Background: RNA interference (RNAi) provides an attractive tool to modulate biological systems, and ultimately, to treat human diseases. We describe early results from a Phase lb, first-in-human safety and tolerability study of an RNAi-based therapy, NUC B1000, among patients with mild to moderate chronic HBV. Methods: Three subjects received a single 5 mg DNA dose of NUC B1000 as part of a planned dose escalation study. Results: All participants reported pharyngitis, chills, myalgia and fever approximately 4-7 h after dosing. All subjects were asymptomatic after a single antipyretic dose with no symptom recurrences. Measurements of interferon (IFN)-alpha and -gamma, interleukin (IL)-10, 12 18, 8 and 6, and tumour necrosis factor-alpha performed before and after dosing revealed cytokine increases before study drug administration. After drug administration, IFN-gamma and IL-10 increased in two patients; IL-8 increased in one. Most increases returned to pretreatment levels within 1 week.

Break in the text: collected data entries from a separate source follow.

(* ------------------------------------------------------------------ *)
(** *** The handlers, one against the other *)

(** X11.  The pagination handler takes what the table gives it and keeps
    what the table leaves out: with neither property it changes nothing and
    starts no call; with the page alone the page size stays; with the page
    size alone the page number stays, it is not reset to the first page.
    Neither number is checked against anything. *)
Theorem pagination_keeps_missing_fields `{Runtime}
  (sys : System) (page size : Z) :
  act (TableChange (mkPagination None None)) sys = sys
  /\ currentPage (state (act (TableChange (mkPagination (Some page) None)) sys))
     = page
  /\ perPage (state (act (TableChange (mkPagination (Some page) None)) sys))
     = perPage (state sys)
  /\ currentPage (state (act (TableChange (mkPagination None (Some size))) sys))
     = currentPage (state sys)
  /\ perPage (state (act (TableChange (mkPagination None (Some size))) sys))
     = size.
Proof.
  split.
  - assert (E : handleTableChange (mkPagination None None) (state sys) = state sys)
      by (destruct (state sys); reflexivity).
    rewrite act_same_deps; simpl; rewrite E; [apply with_state_same | reflexivity].
  - unfold act, useEffect.
    repeat match goal with
           | |- context [same_deps ?a ?b] => destruct (same_deps a b)
           end; repeat split; reflexivity.
Qed.

(** X12.  Every handler changes the filters it is named after and no other:
    the currency changes only by the currency select, the sort order only by
    its select, the page and the page size only by the table, the search
    term only by Search and Clear.  So a new search, currency or sort order
    leaves the page number where it is. *)
Theorem handlers_touch_their_own_filter `{Runtime} (a : Action) (st : State) :
  (currency (handle a st) <> currency st -> exists v, a = CurrencyChange v)
  /\ (sortOrder (handle a st) <> sortOrder st -> exists v, a = SortOrderChange v)
  /\ (currentPage (handle a st) <> currentPage st \/ perPage (handle a st) <> perPage st ->
      exists p, a = TableChange p)
  /\ (searchString (handle a st) <> searchString st -> a = Search \/ a = ClearSearch).
Proof.
  assert (I : forall v, handleInputChange v st
                        = setFilteredOptions (filteredOptions (handleInputChange v st))
                            (setSearchInput v st)).
  { intros v. unfold handleInputChange. destruct (truthy (trim v)); reflexivity. }
  destruct a; simpl; try rewrite I; simpl;
    (split; [|split; [|split]]);
    try (intros N; exfalso; apply N; reflexivity);
    try (intros [N | N]; exfalso; apply N; reflexivity);
    eauto.
Qed.

Lemma handlers_touch_their_own_filter_witness :
  exists v, CurrencyChange "EUR" = CurrencyChange v.
Proof.
  apply (@handlers_touch_their_own_filter latin1 (CurrencyChange "EUR") initial).
  discriminate.
Defined.

(** X13.  The only message the component ever shows is the fixed text of
    [fetchCoins], and it shows it over an empty table only. *)
Theorem only_the_fixed_message `{Runtime} (sys : System) (m : string) :
  reachable sys ->
  error_message (state sys) = Some m ->
  m = fetch_error_message /\ coins (state sys) = [] /\ dataSource (state sys) = [].
Proof.
  intros R.
  assert (E : error (state sys) = None \/ error (state sys) = Some fetch_error_message).
  { induction R as [| e sys sys' R IH S]; [left; reflexivity|].
    destruct e as [a | [k o | data | ]]; simpl in S.
    - injection S as <-. unfold act.
      destruct (useEffect_frame (state sys) (with_state (handle a (state sys)) sys))
        as (_ & E & _).
      destruct (handle_frame a (state sys)) as (_ & E' & _).
      rewrite E. simpl. rewrite E'. exact IH.
    - destruct (mem k (pending sys)); [|discriminate S]. injection S as <-.
      rewrite useEffect_same; [|destruct o; reflexivity].
      destruct o; [left | right]; reflexivity.
    - destruct (catalog_pending sys); [|discriminate S]. injection S as <-.
      rewrite useEffect_same; [exact IH | reflexivity].
    - destruct (catalog_pending sys); [|discriminate S]. injection S as <-.
      exact IH. }
  unfold error_message, dataSource.
  destruct (coins (state sys)); simpl; [|discriminate].
  destruct E as [-> | ->]; [discriminate|].
  simpl. intros M. injection M as <-. repeat split.
Qed.

Lemma only_the_fixed_message_witness :
  fetch_error_message = fetch_error_message
  /\ coins (fetchCoins_rejected (state mount)) = []
  /\ dataSource (fetchCoins_rejected (state mount)) = [].
Proof.
  apply (@only_the_fixed_message latin1
           (mkSystem (fetchCoins_rejected (state mount)) (issued mount) [] true)
           fetch_error_message).
  - apply (@reachable_step latin1 (Network (CoinsSettled 0 Rejected)) mount);
      [apply reachable_mount | reflexivity].
  - reflexivity.
Defined.

(* ------------------------------------------------------------------ *)
(** *** The percentage column on numbers *)

Lemma Qabs_opp_eq (q : Q) : Qabs (- q) = Qabs q.
Proof. destruct q as [n d]. simpl. rewrite Z.abs_opp. reflexivity. Qed.

(** X14.  On a finite percentage the sign is shown by the arrow alone: the
    arrow is up, and green, exactly when the value is zero or more, and the
    text is that of the magnitude, the same for a value and its opposite.
    On every record the colour and the arrow agree. *)
Theorem sign_is_shown_by_the_arrow `{Runtime} (record : Coin.t) (q : Q) :
  Coin.price_change_percentage_24h record = Num (Finite q) ->
  (arrowIcon (render_price_change_percentage_24h record) = Up <-> (0 <= q)%Q)
  /\ (arrowIcon (render_price_change_percentage_24h record) = Down <-> (q < 0)%Q)
  /\ percent (render_price_change_percentage_24h record)
     = toFixed2 (Finite (Qabs q))
  /\ (forall other : Coin.t,
        Coin.price_change_percentage_24h other = Num (Finite (- q)) ->
        percent (render_price_change_percentage_24h other)
        = percent (render_price_change_percentage_24h record))
  /\ (forall any : Coin.t,
        arrowColor (render_price_change_percentage_24h any) = "green"
        <-> arrowIcon (render_price_change_percentage_24h any) = Up).
Proof.
  intros E. unfold render_price_change_percentage_24h. simpl. rewrite E.
  unfold ge0, Math_abs. simpl.
  split; [|split; [|split; [|split]]].
  - rewrite <- Qle_bool_iff. destruct (Qle_bool 0 q); split; congruence.
  - destruct (Qle_bool 0 q) eqn:B; split; try discriminate; try reflexivity.
    + intros L. apply Qle_bool_iff in B. exfalso. exact (Qlt_not_le _ _ L B).
    + intros _. apply Qnot_le_lt. intros L. apply Qle_bool_iff in L. congruence.
  - reflexivity.
  - intros other E'. rewrite E'.
    change (toFixed2 (Finite (Qabs (- q))) = toFixed2 (Finite (Qabs q))).
    rewrite Qabs_opp_eq. reflexivity.
  - intros any. destruct (ToNumber (Coin.price_change_percentage_24h any)) as [|[]|x];
      simpl; try (split; discriminate); try (split; reflexivity).
    destruct (Qle_bool 0 x); split; try discriminate; reflexivity.
Qed.

Lemma sign_is_shown_by_the_arrow_witness :
  percent (@render_price_change_percentage_24h latin1
             (row "Ethereum" (Num (Finite (-(1 # 4))))))
  = "0.25"
  /\ arrowIcon (@render_price_change_percentage_24h latin1
                  (row "Ethereum" (Num (Finite (-(1 # 4))))))
     = Down.
Proof.
  destruct (@sign_is_shown_by_the_arrow latin1
              (row "Ethereum" (Num (Finite (-(1 # 4))))) (-(1 # 4)) eq_refl)
    as (_ & D & P & _).
  split; [rewrite P; reflexivity | apply D; reflexivity].
Defined.

(* ------------------------------------------------------------------ *)
(** *** The two revisions *)

Lemma same_deps_earlier (a b : State) :
  searchString a = searchString b ->
  same_deps a b = Legacy.same_deps (earlier_state a) (earlier_state b).
Proof.
  intros E. unfold same_deps, Legacy.same_deps. simpl.
  rewrite E, String.eqb_refl. apply andb_true_r.
Qed.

Two patients were subsequently successfully treated with entecavir indicating that NUC B1000 does not compromise subsequent antiviral therapy. Conclusions: Thus far, NUC B1000 appears safe and well-tolerated; safety and efficacy studies across a larger, more diverse patient spectrum using increasing doses are needed to determine its appropriate role in the antiviral armamentarium.